Scientific classification
- Kingdom: Animalia
- Phylum: Chordata
- Class: Mammalia
- Infraclass: Placentalia
- Order: Lagomorpha
- Family: Leporidae
- Genus: Sylvilagus
- Species: S. graysoni
- Binomial name: Sylvilagus graysoni (J. A. Allen, 1877)
- Synonyms: Lepus greysoni J. A. Allen, 1877;

= Tres Marias cottontail =

- Genus: Sylvilagus
- Species: graysoni
- Authority: (J. A. Allen, 1877)
- Conservation status: EN
- Synonyms: Lepus greysoni J. A. Allen, 1877

Species of mammal from Mexico's Islas Marías

The Tres Marias cottontail or Tres Marias rabbit (Sylvilagus graysoni) is a medium-sized species of rabbit that is endemic to the Islas Marías in Mexico. Relatively unafraid of humans, the rabbit is the only member of the family Leporidae found on the islands. It prefers the island's dry, tropical forests, and regions with plenty of bushes for cover, which it will rest under for most of the day. It has few predators, with the known native species that feed on it being birds of prey and the Tres Marias raccoon, though it has been threatened by habitat loss due to human developments, as well as browsing by introduced white-tailed deer and goats. The Tres Marias cottontail is considered to be an endangered species by the Mexican government and the International Union for Conservation of Nature, and population declines have been reported across most of the species' range, with the exception of the island of San Juanito.

==Taxonomy==
The Tres Marias cottontail was first identified by American zoologist Joel Asaph Allen in 1877, who named it "Grayson's hare" and placed it in the same genus as the hares, Lepus, giving it the scientific name Lepus graysoni. He described the type locality of the species as simply the "Tres Marias Islands". The species was named after the supplier of the type after which the species was described, ornithologist Andrew J. Grayson. Zoologist Edward William Nelson would later clarify in the 1899 work Mammals of the Tres Marias Islands that the specific island was likely María Madre. The species was reclassified as a member of Sylvilagus, the cottontail rabbits, in mammalogist Marcus Ward Lyon Jr.'s 1904 work Classification of the Hares and their Allies. It has no known fossils.
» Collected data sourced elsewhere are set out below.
(** *** C1: below and above the calibrated temperatures *)

(** C1 as stated fails.  At -30 deg C and half charge the resolved open
    circuit voltage is 3.775403 V, not the 3.8 V of the lowest bucket (and
    the resolved capacitance is negative); at +2 deg C the resolver has no
    value at all, because it reads past the tables. *)
Lemma lowest_bucket_not_held_below_range :
  cellT half_frozen_battery < lit (-20.0) /\
  battery_model_get_parameters half_frozen_battery =
    Ok ({| Em := lit 3.775403; R0 := lit 0.174128; R1 := lit 0.23979;
           C1 := lit (-7080.705) |}, half_frozen_battery) /\
  parameters_at_bucket (SOC half_frozen_battery) 0 =
    Ok {| Em := lit 3.8; R0 := lit 0.13; R1 := lit 0.127334;
          C1 := lit 846 |} /\
  lit 3.775403 <> lit 3.8 /\
  lit 2.0 <= cellT warm_battery /\
  battery_model_get_parameters warm_battery = UB OutOfBounds.
Proof.
  split; [vm_compute; reflexivity|].
  split; [apply parameters_at_Ok; exact half_frozen_parameters|].
  split; [exact half_lowest_bucket|].
  split; [intros H; apply (f_equal this) in H; vm_compute in H;
          discriminate|].
  split; [vm_compute; discriminate|].
  vm_compute. reflexivity.
Qed.

(** The extrapolation at the half charged battery at -30 deg C. *)
Lemma temperature_outside_calibrated_range_witness :
  exists p p0 p1,
    battery_model_get_parameters half_frozen_battery =
      Ok (p, half_frozen_battery) /\
    parameters_at_bucket (SOC half_frozen_battery) 0 = Ok p0 /\
    parameters_at_bucket (SOC half_frozen_battery) 1 = Ok p1 /\
    p = lerp p0 p1 ((cellT half_frozen_battery - lit (-20.0))
                    / (lit (-10.0) - lit (-20.0))).
Proof.
  assert (Hc : castable (SOC half_frozen_battery
                         * int_to_float (battery_model_table_SOCs - 1)))
    by (vm_compute; split; discriminate).
  assert (Ht : cellT half_frozen_battery < lit (-20.0))
    by (vm_compute; reflexivity).
  destruct (temperature_outside_calibrated_range half_frozen_battery Hc)
    as [Hlow _].
  destruct (Hlow Ht) as (_ & _ & H). exact H.
Defined.

(** *** C4: the state-of-charge guards *)

(** C4 as stated fails.  At [soc = -0.05] the coordinate is -0.5 with index
    0: nothing is clamped, and the parameters are extrapolated below the
    first column (3.425 V against the 3.5 V stored there).  At [soc = 1.05]
    the coordinate is 10.5 with index 10: the fraction is not zero. *)
Lemma SOC_lookup_not_clamped_near_edges :
  lit (-0.05) < 0 /\
  SOC_lookup (lit (-0.05)) = Ok (lit (-0.5), 0%Z) /\
  lit (-0.5) - int_to_float 0 <> 0 /\
  parameters_at (lit (-0.05)) (lit (-20.0)) =
    Ok {| Em := lit 3.425; R0 := lit 0.26; R1 := lit 2.625;
          C1 := lit 350 |} /\
  parameters_at_bucket (lit 0.0) 0 =
    Ok {| Em := lit 3.5; R0 := lit 0.26; R1 := lit 2; C1 := lit 400 |} /\
  1 < lit 1.05 /\
  SOC_lookup (lit 1.05) = Ok (lit 10.5, 10%Z) /\
  lit 10.5 - int_to_float 10 <> 0.
Proof.
  split; [vm_compute; reflexivity|].
  split; [vm_compute; apply Ok_coordinate; reflexivity|].
  split; [intros H; apply (f_equal this) in H; vm_compute in H;
          discriminate|].
  split; [exact slightly_negative_parameters|].
  split; [exact empty_lowest_bucket|].
  split; [vm_compute; reflexivity|].
  split; [vm_compute; apply Ok_coordinate; reflexivity|].
  intros H; apply (f_equal this) in H; vm_compute in H; discriminate.
Qed.

(** The lookup at 55 %, 150 % and -50 % of charge. *)
Lemma SOC_lookup_cases_witness :
  (exists i, SOC_lookup (lit 0.55) =
             Ok (lit 0.55 * int_to_float (battery_model_table_SOCs - 1), i) /\
             (0 <= i <= battery_model_table_SOCs - 2)%Z /\
             0 <= lit 0.55 * int_to_float (battery_model_table_SOCs - 1)
                  - int_to_float i /\
             lit 0.55 * int_to_float (battery_model_table_SOCs - 1)
               - int_to_float i < 1) /\
  SOC_lookup (lit 1.5) = Ok (int_to_float (battery_model_table_SOCs - 1),
                             (battery_model_table_SOCs - 1)%Z) /\
  SOC_lookup (lit (-0.5)) = Ok (int_to_float 0, 0%Z).
Proof.
  split.
  - destruct (SOC_lookup_cases (lit 0.55)) as (H & _).
    apply H. split; [vm_compute; discriminate | vm_compute; reflexivity].
  - split.
    + destruct (SOC_lookup_cases (lit 1.5)) as (_ & _ & H & _).
      apply H; [vm_compute; split; discriminate | vm_compute; discriminate].
    + destruct (SOC_lookup_cases (lit (-0.5))) as (_ & _ & _ & H & _).
      apply H; [vm_compute; split; discriminate | vm_compute; discriminate].
Defined.

(** *** C7: relaxation and the size of the time step *)



(** *** C3, C5, C6: one discharge step of a full, cold battery *)

(** A 12 s step at 1.8 A. *)
Lemma electrical_step_witness :
  battery_model_electrical (lit 1.8) (lit 12) full_cold_battery =
  Ok ((lit 0.67 * lit 1.8 * lit 1.8
       + lit 0 / lit 596 * (lit 0 / lit 596 / lit 0.85)) * lit 12,
      {| capacityAs := lit 6480;
         SOC := lit 1.0 - lit 1.8 * lit 12 / lit 6480;
         C1Q := lit 0 + (lit 1.8 - lit 0 / lit 596 / lit 0.85) * lit 12;
         cellT := lit (-20.0) |}).
Proof.
  apply (electrical_step full_cold_battery full_cold_battery
           (lit 1.8) (lit 12)
           {| Em := lit 4.2; R0 := lit 0.67; R1 := lit 0.85;
              C1 := lit 596 |}).
  - vm_compute. reflexivity.
  - exact full_cold_get_parameters.
Defined.

(** The terminal voltage at 1.8 A: 4.2 - 0 - 0.67 * 1.8 volts. *)
Lemma voltage_formula_witness :
  battery_model_voltage (lit 1.8) full_cold_battery =
  Ok (lit 4.2 - lit 0 / lit 596 - lit 0.67 * lit 1.8, full_cold_battery).
Proof.
  exact (voltage_formula full_cold_battery full_cold_battery (lit 1.8)
           {| Em := lit 4.2; R0 := lit 0.67; R1 := lit 0.85;
              C1 := lit 596 |} full_cold_get_parameters).
Defined.




(** *** C8: thermal equilibrium *)



(** *** C10: full and over-full batteries *)

(** The last column of the voltage table, and a battery charged to 125 %. *)
Lemma last_column_ignores_SOC_coordinate_witness :
  (exists II TI,
     table_at battery_model_Em 0 (battery_model_table_SOCs - 1) = Ok II /\
     table_at battery_model_Em (0 + 1) (battery_model_table_SOCs - 1)
       = Ok TI /\
     forall s : float,
       battery_model_interpolate battery_model_Em (lit 0.5) 0 s
                                 (battery_model_table_SOCs - 1) =
       Ok (II + (TI - II) * (lit 0.5 - int_to_float 0))) /\
  (exists p,
     battery_model_get_parameters full_cold_battery =
       Ok (p, full_cold_battery) /\
     battery_model_get_parameters overfull_battery =
       Ok (p, overfull_battery)).
Proof.
  destruct last_column_ignores_SOC_coordinate as (HA & _ & HB).
  split.
  - apply HA; [reflexivity | vm_compute; split; discriminate].
  - apply HB.
    + reflexivity.
    + vm_compute. reflexivity.
    + vm_compute. discriminate.
    + vm_compute. discriminate.
    + vm_compute. split; discriminate.
    + vm_compute. split; discriminate.
Defined.

(** * Further properties of the code *)

(** ** Interpolation on and between grid points *)

Lemma blend_between (lo hi a b u : float) :
  lo <= a -> a <= hi -> lo <= b -> b <= hi -> 0 <= u -> u <= 1 ->
  lo <= a + (b - a) * u /\ a + (b - a) * u <= hi.
Proof. intros. split; qc_to_q; nra. Qed.

Section TableValues.

Variable table : battery_model_table.
Hypothesis dims_ok : table_dims_ok table = true.

Lemma interpolate_reads (T_number : float) (T_index : Z)
    (SOC_number : float) (SOC_index : Z) :
  (0 <= T_index <= battery_model_table_temps - 2)%Z ->
  (0 <= SOC_index <= battery_model_table_SOCs - 1)%Z ->
  exists II IN TI TN,
    table_at table T_index SOC_index = Ok II /\
    table_at table T_index (SOC_next_of SOC_index) = Ok IN /\
    table_at table (T_index + 1) SOC_index = Ok TI /\
    table_at table (T_index + 1) (SOC_next_of SOC_index) = Ok TN /\
    battery_model_interpolate table T_number T_index SOC_number SOC_index =
    Ok (let I := II + (IN - II) * (SOC_number - int_to_float SOC_index) in
        let T := TI + (TN - TI) * (SOC_number - int_to_float SOC_index) in
        I + (T - I) * (T_number - int_to_float T_index)).
Proof.
  intros HT HS.
  pose proof (SOC_next_of_range SOC_index HS) as HN.
  destruct (table_at_inside table dims_ok T_index SOC_index)
    as [II HII]; [dims|dims|].
  destruct (table_at_inside table dims_ok T_index (SOC_next_of SOC_index))
    as [IN HIN]; [dims|exact HN|].
  destruct (table_at_inside table dims_ok (T_index + 1) SOC_index)
    as [TI HTI]; [dims|dims|].
  destruct (table_at_inside table dims_ok (T_index + 1)
              (SOC_next_of SOC_index)) as [TN HTN]; [dims|exact HN|].
  exists II, IN, TI, TN. repeat (split; [assumption|]).
  unfold battery_model_interpolate.
  rewrite (T_next_of_inside T_index HT), HII, HIN, HTI, HTN. reflexivity.
Qed.

Lemma interpolate_grid (T_index SOC_index : Z) :
  (0 <= T_index <= battery_model_table_temps - 2)%Z ->
  (0 <= SOC_index <= battery_model_table_SOCs - 1)%Z ->
  battery_model_interpolate table (int_to_float T_index) T_index
                            (int_to_float SOC_index) SOC_index =
  table_at table T_index SOC_index.
Proof.
  intros HT HS.
  destruct (interpolate_reads (int_to_float T_index) T_index
              (int_to_float SOC_index) SOC_index HT HS)
    as (II & IN & TI & TN & HII & _ & _ & _ & ->).
  rewrite HII. cbv zeta. apply f_equal. ring.
Qed.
Two subspecies are recognized:
- Sylvilagus graysoni graysoni (J. A. Allen, 1877), nominate subspecies
- Sylvilagus graysoni badistes Diersing & Wilson 1980, restricted to San Juanito, named after the Greek root word badio, , referring to the subspecies' unwillingness to escape, even more so than those on other islands

== Description ==
Sylvilagus graysoni is a medium-sized cottontail rabbit. Its adult body length measures from 437 to 480 mm, and it has short ears that measure from 57 to 64 mm. The skull is also of medium size, measuring from 78 to 80 mm. Its fur is rufous, and brightens near the nape and rump areas. The underside and tail is whitish, and there is a brown section present on the throat. The skin is noted as being very thin.

The skull of the Tres Marias cottontail has a long upper jaw with long incisive foramina (ducts in the palate of the mouth). There is a long gap between the incisors and premolars. The basilar part of its occipital bone is notably narrow. Similar to the marsh rabbit (S. palustris), it has bony extensions on the back of the brow (the supraorbital margin) that are fused to the rear part of the skull that surrounds the brain (the braincase). Like other rabbits and hares, it has a dental formula of —two pairs of upper and one pair of lower incisors, no canines, three upper and two lower premolars on each side, and three upper and lower molars on either side of the jaw.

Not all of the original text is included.